Viel Lärm um Peanuts

09.09.1983

Das Hin und Her in der Presse um einen IBM Personal Computer, den es noch gar nicht gibt (Codename "Peanut"), beweist einmal mehr, daß Dementis die beste Reklame sind. Wirtschaftsmagazine apostrophieren "die Erdnuß" nach eigenem Gusto mal als "lBMs ersten Heimcomputer" (so die "Wirtschaftswoche"), mal als "Zweitcomputer für erfahrene PC-Benutzer" (so das "Wall Street Journal").

Daß die Redakteure Spekulation mit Fakten mischen, ist ihnen freilich nicht allein zuzuschreiben. Die Sphinx IBM betrachtet Journalisten zwar nicht mehr als Hofnarren - aber leicht macht sie es ihnen immer noch nicht. "Wir spekulieren nicht über zukünftige Produkte", ist denn auch im Falle Peanut die stereotype Phrase, auf die sich Big Blue zurückzieht. Dieses halbe Dementi ist wahrlich nicht dazu angetan, Neugier im Keime zu ersticken. Im Gegenteil: Je mehr sich der Mainframe-Gigant ziert, desto interessanter wird er für Kaffeesatz-Astrologen.

Doch soviel auch über Peanut geschrieben wurde, bislang blieb verborgen, daß eine ganz andere IBM in den Kampf gegen die PC-Konkurrenten geht, als sie die Mikrocomputerwelt kennt. Als der Rechnerriese 1981 ins PC-Geschäft einstieg, geschah dies eher tastend. In Armonk hatte man wohl noch nicht überrissen, wie sich der Mickymaus-Boom auf die Großcomputerei auswirken würde. Nur halbherzig wurden die ersten Schritte in die PC-Serienfertigung gemacht. Mit Mißvergnügen hatten die Mainframe-Leute der IBM allerdings beobachten müssen, daß sich die Mikros zu Volkscomputern mauserten.

Nun entsprechen hohe Marktanteile anderer Computerhersteller nicht dem IBM-Selbstverständnis. In einer bisher einzigartigen Werbeaktion meldete sich Charly Chaplin posthum als PC-Interessent zu Wort Die PC-Einführungskampagne vollzog gleichwohl nur nach, was Anbieter wie Apple, Commodore oder Tandy überaus erfolgreich vorexerziert hatten: Die Computerwelt gehöre, so die Botschaft der Mikro-Väter, nicht mehr den DV-Spezialisten, sondern den Endbenutzern. Entsprechend wurde gehandelt.

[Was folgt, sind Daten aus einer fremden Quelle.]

(* ===== verification/Prelude.v ===== *)
(** * ROOterSource2203: a verification library

    ROOter is an OpenWrt distribution for routers with cellular modems.  Its
    repository is a build system with many small C programs: host tools that
    decide what goes into an image, and target programs that keep the router's
    configuration and compute addresses for its network scripts.  This library
    models the programs that carry such logic of their own, one group of files
    per program, and proves what makes them correct.

    ** The programs and the files that model them

    - Shared layer.  [Prelude]: machine words as [Z] with their wrap-around
      written out ([wrap], [u8] ... [u64], [signed]), byte order ([endian],
      [enc], [dec]), byte buffers whose accesses outside the bounds are [None]
      ([mem_read], [mem_write], [get32], [put32]), C strings, tactics and the
      rewrite database [len].  [CLib]: strtoul, strtol, printf conversions,
      strcmp, character classes.

    - The NVRAM library (src/package/utils/nvram/src).  [Nvram]: the hash table
      of variables ([nvram_get], [nvram_set], [nvram_unset], [_nvram_realloc]),
      the serialisation of the table into the mapped partition ([nvram_commit]),
      reading it back ([_nvram_rehash], [nvram_open]), the CRC ([hndcrc8]) and
      the commands of cli.c.  [NvramFacts]: the table implements a finite map.
      [NvramCommit]: layout of the committed image.  [NvramProps]: theorems.

    - Kconfig dependency expressions (src/scripts/config/expr.c), which decide
      what the build contains.  [KExpr]: expressions, their three-valued
      evaluation, constant elimination, equality up to order, the rewriting
      rules for pairs of operands, in-place removal of duplicates (the two
      pointers into one tree are positions of slots), negation normal form,
      comparison with constants, dependency tests.  [KExprFacts], [KExprJoin],
      [KExprDups], [KExprTransform]: each stage keeps the value and terminates.
      [KExprProps]: theorems.

    - Kconfig symbols (src/scripts/config/symbol.c).  [KSymbol]: the calculation
      of visibility and value of a symbol, with selects, implies, choices and
      ranges, over a store of symbol states.  [KSymOps]: what the front ends do
      to symbols.  [KSymSpec]: the reference semantics, an equation per symbol;
      [KSymSpecFacts]: it has one solution.  [KSymCalc], [KSymBody],
      [KSymChoice], [KSymRun]: the calculation computes that solution.
      [KSymProps]: theorems and a small configuration.  [KSymTypes]:
      the front ends as a step relation with an invariant.  [KSymCheck],
      [KSymCheckProps]: the check for recursive dependencies.

    - The symbol table and the file .config (symbol.c, confdata.c).  [KConf]: the
      hash table, the reader, and the writer with its walk over the menus.
      [KConfRead], [KConfWrite]: lines and files; [KConfProps]: theorems.

    - The macro language of Kconfig files (preprocess.c).  [KPre]: variables, functions,
      the environment and the expansion of strings; the environment and the shell
      are arguments.  [KPreSpec]: an expansion ends and keeps the variables;
      templates, their text and their values.  [KPreProps]: expansion
      computes these values; the states between two calls; concrete runs.

    - The address calculator owipcalc (src/feeds/packages/net/owipcalc/src), used
      by network scripts.  [Owip]: all operations on IPv4 and IPv6 prefixes, the
      parsers and printers, and the stack machine of main.c; the class [Target]
      holds what comes from the platform (byte order, width of long,
      inet_pton and inet_ntop) and [TargetLaws] the
      documented behaviour of the conversions.  [OwipFacts]: byte loops as
      128-bit arithmetic.  [OwipProps]: operations.  [OwipMain]: text and a
      concrete target.  [OwipRun]: the command line interpreter.

    - MAP and 6rd (src/package/network/ipv6/map/src, 6rd/src).  [Bits]: bit
      strings of byte buffers.  [MapCalc]: the rule parser, the bit copies, the
      port sets and the output of mapcalc.c.  [MapProps]: the copies as
      bit strings, rules and ports.  [MapPd]: the choice of the
      delegated prefix.  [SixRd]: 6rdcalc.c.

    - The cron daemon micrond (src/feeds/packages/utils/micrond/src).
      [Micrond]: the parser of a crontab and the minute loop.  [MicrondProps]:
      fields as sets of numbers.  [MicrondRun]: what is run and when.

    - The flash tool mtd (src/package/system/mtd/src), which writes images and keeps
      the configuration across an upgrade.  [Mtd]: results of a run, files that
      are read in pieces, the class [Flash] (what mtd.c asks of the kernel) with
      [FlashLaws] (what it relies on), and the commands on whole blocks of mtd.c.
      [MtdGood]: the good blocks in order; [MtdNor]: an instance of the class.
      [Crc32]: crc32.c and the polynomial.  [Jffs2]: the file-system
      writer and parser of jffs2.c with its static variables as state.
      [Jffs2Spec]: a reference reader of jffs2 logs; [Jffs2Facts],
      [Jffs2Log]: it reads back what the bytes of a log hold; [Jffs2Write],
      [Jffs2Props]: the writer adds nodes to the log; [Jffs2Scan],
      [Jffs2Append]: a file is appended to an existing file system.  [MtdWrite]: the
      loop of mtd_write over image, device and file;
      [MtdWriteProps]: images; [MtdJffs2]: an image with a file in place of its end
      marker.  [MtdTrx]: mtd_fixtrx of trx.c.  [MtdTool]: the check of an image, dumps
      and main with its options; [MtdToolProps]: an image written and dumped.
      [Padjffs2]: the host tool src/tools/padjffs2, which puts the end marker that
      mtd looks for behind an image.
      [MtdDemo]: concrete devices.

    - The translator between IPv4 and IPv6 (src/feeds/packages/net/siit/src), a network
      device of the kernel.  [Siit]: the two translations on byte buffers,
      fragmentation, and the transmit function with its counters; the class [Csum] holds
      the checksum functions of the kernel and [CsumLaws] what they compute.
      [SiitFacts]: buffers, headers, extension headers and sums modulo 65535.
      [SiitProps]: whole packets.  [SiitFrag]: fragments.  [SiitDemo]: an instance of the class
      and concrete packets.

    - The translation catalogues of the web interface
      (src/feeds/luci/modules/luci-base/src).  [Lmo]: hash, canonical keys,
      archives, binary search, catalogues and plural forms of template_lmo.c.
      [Po2lmo]: the compiler po2lmo.c, with undefined behaviour and [die] as
      separate results; the class [QSort] is the C library's sorting function.
      [Po2lmoFacts], [LmoProps]: from PO file to translation.

    - The template compiler of the web interface (same directory).
      [TemplateUtils]: the output buffer, UTF-8 validation, escaping for XML and
      for Lua string literals, removal of markup (template_utils.c).
      [TemplateParser]: tags, strip marks, chunks and the reader of
      template_parser.c, which uses the buffer and the catalogues.
      [TemplateUtf8]: the buffer, byte tests and code points.
      [TemplateProps]: the text functions.  [TemplateParserProps]: the reader
      against a reference translation.

    - The UDP tunnel (src/package/rooter/0optionalapps/udp-tunnel/src).
      [Udptunnel]: the relay of udptunnel.c, its receive state machine, its
      event loop and its set-up; the results of the system calls are arguments.
      [UdptunnelProps]: client and server joined by a byte stream that is read in
      arbitrary pieces, as a step relation with its invariant.

    ** What the theorems show

    - Refinement and round trips: the NVRAM table is a finite map and survives
      commit and reopening when it fits the partition; printed prefixes parse back; a PO file compiled by
      po2lmo and opened by lmo_open translates the messages po2lmo keeps and no others; the tunnel
      delivers every datagram in order whatever the sizes of the reads, for datagrams that fit its
      buffer and while sending them does not fail; the
      Lua source read from a template is its reference translation (but for the tag
      <%-%>, where the reader leaves the template), and text
      in a string literal is read back unchanged; calculating Kconfig symbols in
      any order gives the one solution of their equations; a configuration that
      is written and read back is the same; the symbol table is a map; the text of
      a Kconfig macro expands to the value of the template it denotes.
    - Flash: an image whose header is read in one piece is stored in the good blocks in order, padded to whole
      blocks, and a dump gives it back; an image that is
      not accepted or does not fit ends with status 1; a file passed with -j or appended to a file system is found
      with its content by a reader of the log, and no block of the device changes but those
      of the file, its end marker and what is left of the image behind them;
      the TRX header matches the flash after it was fixed, and fixing it
      again changes nothing; erasing spares exactly the bad blocks; an image padded by
      padjffs2 has a block that starts with the end marker for every block size asked for.
    - Address mapping: the ports of a MAP rule are those the standard assigns to
      its port set identifier, two different identifiers share no port, the
      addresses computed from a rule carry the bits the rule names, and
      the chosen delegated prefix is a longest match; the 6rd prefix is the
      provider prefix followed by the host part of the IPv4 address.
    - Packets: what the translator sends as IPv6 comes back as the same IPv4 packet;
      checksums stay right without being touched, because the prefixes sum to zero, and are added
      where UDP has none;
      the fragments of a long packet fit 1280 bytes and join to the packet;
      extension headers are skipped.
    - Schedules: in every minute micrond starts exactly the jobs whose fields
      contain that minute, once, in the order of the file.
    - Equivalence: the Kconfig simplifier returns for every expression and keeps
      its value in every consistent symbol table; the IPv6 byte loops are 128-bit
      arithmetic; the table-driven CRCs are the polynomial ones.
    - Invariants and termination: values keep the type of their symbol whatever
      the front ends do; the check for recursive dependencies finds exactly the
      cycles when they are errors (conf --fatalrecursive), and a configuration it then accepts can be calculated; toggling a
      symbol reaches every value its bounds allow; every macro expansion ends,
      however variables refer to each other, and between two calls no variable is
      being expanded.
    - Safety and bounds: commit stays inside a mapping below 2^31; owipcalc runs without
      undefined behaviour on the operations that only compute, for IPv4 prefixes of length 2 and more; a successful
      superset test of menu_finalize is an implication; pcdata and striptags escape all markup
      of every input; utf8 and pcdata replace the sequences their byte tests reject, which gives
      well-formed UTF-8 but for encodings above U+10FFFF.
    - Errors: the exit codes of owipcalc; and, proved on concrete inputs, the
      places where the code does not do what it means to (carry in the wrong
      direction on little-endian hosts, reads outside an archive with an empty
      index, a dependency changed by simplification, a datagram that does not
      fit the tunnel's buffer, a UDP checksum of zero, image blocks behind a new end marker, and others).

    ** Modelling conventions

    Functions that rewrite memory return the new value; functions that can
    leave a buffer, dereference NULL or read uninitialised memory return
    [option] (or [res]) and the safe results are proved to be [Some].  Loops
    that are not structural take fuel and running out of it is [None], so a
    theorem that states a result also states that the fuel is enough: one step
    per byte for scans of a buffer, one step per argument for the command line,
    [S (size e1 + size e2)] for [expr_eq], [2 * (size e + 1)^2] for a pass of
    duplicate removal, [S (weight e)] for [expr_transform], 64 for the binary
    search over at most 2^31 entries, two per byte received for the tunnel, two
    calls of the template reader per tag, one more than a bound of the ranks for
    the calculation of Kconfig symbols, [N + 1] for the check of [N] symbols,
    three attempts to toggle a symbol, the length of the text for the parsers of
    MAP rules and crontab fields, [2^offset] for the ports of a MAP rule, 32 and
    128 for the bit loops of 6rdcalc, one step per number of a crontab range.  In the flash
    tool and the Kconfig preprocessor, where a run can also end with [exit], running out of
    fuel is [Undef]: [expand_fuel] for an expansion (every variable is entered at most 1001
    times at once, and between two entries a call works on a shorter string), one
    more than the number of blocks for loops over a device, two rounds to find room
    for data in a block, one round per byte of the device for a dump, one level of recursion between add_data and
    prep_eraseblock, one more than the bytes of a packet for its extension headers and
    fragments, one more than the bytes and read events left for the
    loops over a file, one more than the words of a block for its nodes, 33 rounds for the
    32 bits of the block sizes of padjffs2 and one step per missing byte in a round.
    Allocation failure is not modelled.

    ** What is not modelled

    Kernel and boot loader code (target/linux, package/kernel, package/boot),
    vendored libraries and programs, code that only moves data between the
    system and a library (ubus, netlink, terminal interfaces), and generated
    parsers; PROJECT.json lists the parts with the reason.
    Next in order of interest: the other image formats of
    package/system/mtd (seama, wrg, imagetag), the protocol of sahara.c, the menus of Kconfig and the address library of LuCI. *)
From stdpp Require Export base list numbers decidable strings.
From stdpp Require Import options.
From Stdlib Require Export ZArith Lia.

Declare Scope word_scope.
Delimit Scope word_scope with word.
#[global] Open Scope Z_scope.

Gewiß, mit der von Intel ausgeliehenen 16-Bit-Architektur setzte sich der Jumbo-Dompteur technologisch gleich an die Spitze der PC-Bewegung, doch wirkte Big Blue zunächst wie ein verkalkter Alt-Manager unter dynamischen Junior-Chefs. Die Wettbewerber mußten indes bald zur Kenntnis nehmen, daß die drei Großbuchstaben auch im Kleincomputer-Busineß ihre Wirkung auf die potentiellen Käufer nicht verfehlten. Der PC wurde zum Rennen. Jetzt sind die Armonker wegen Lieferschwierigkeiten breit in die Zeitung gekommen. Es bleibt PC-Vertreibern unbenommen, ihren Lieferanten zu schelten, wenn der mit der Produktion nicht nachkommt. Anders als Händler und Kunden können IBMs Marketingstrategen der Situation auch positive Seiten abgewinnen.

Das hat etwas mit der "neuen" IBM zu tun (siehe oben). Das Argument, die IBM müsse im Mikromarkt nachziehen, sticht längst nicht mehr. Big Blue diktien, was in der PC-Szene passiert. Rund 25 Prozent vom kommerziellen Desktopgeschäft werden heute bereits von IBM kontrolliert. Und der IBM-Einfluß wächst stetig. Aggressivität gegenüber dem Mitbewerb, wie sie von etlichen Peanut-Propheten unterstellt wird, ist nirgendwo auszumachen.

50 sollte man sich denn nicht wundern, daß die IBM-Produktmanager noch eine Weile an dem Peanut-Ankündigungstermin herumdrehen. Eine verzwickte Sache für Apple, Commodore und die anderen. Zumal es sich die IBM erlauben kann, zunächst an die eigene PC-Kundenbasis zu denken. Die ist ja mittlerweile breit genug.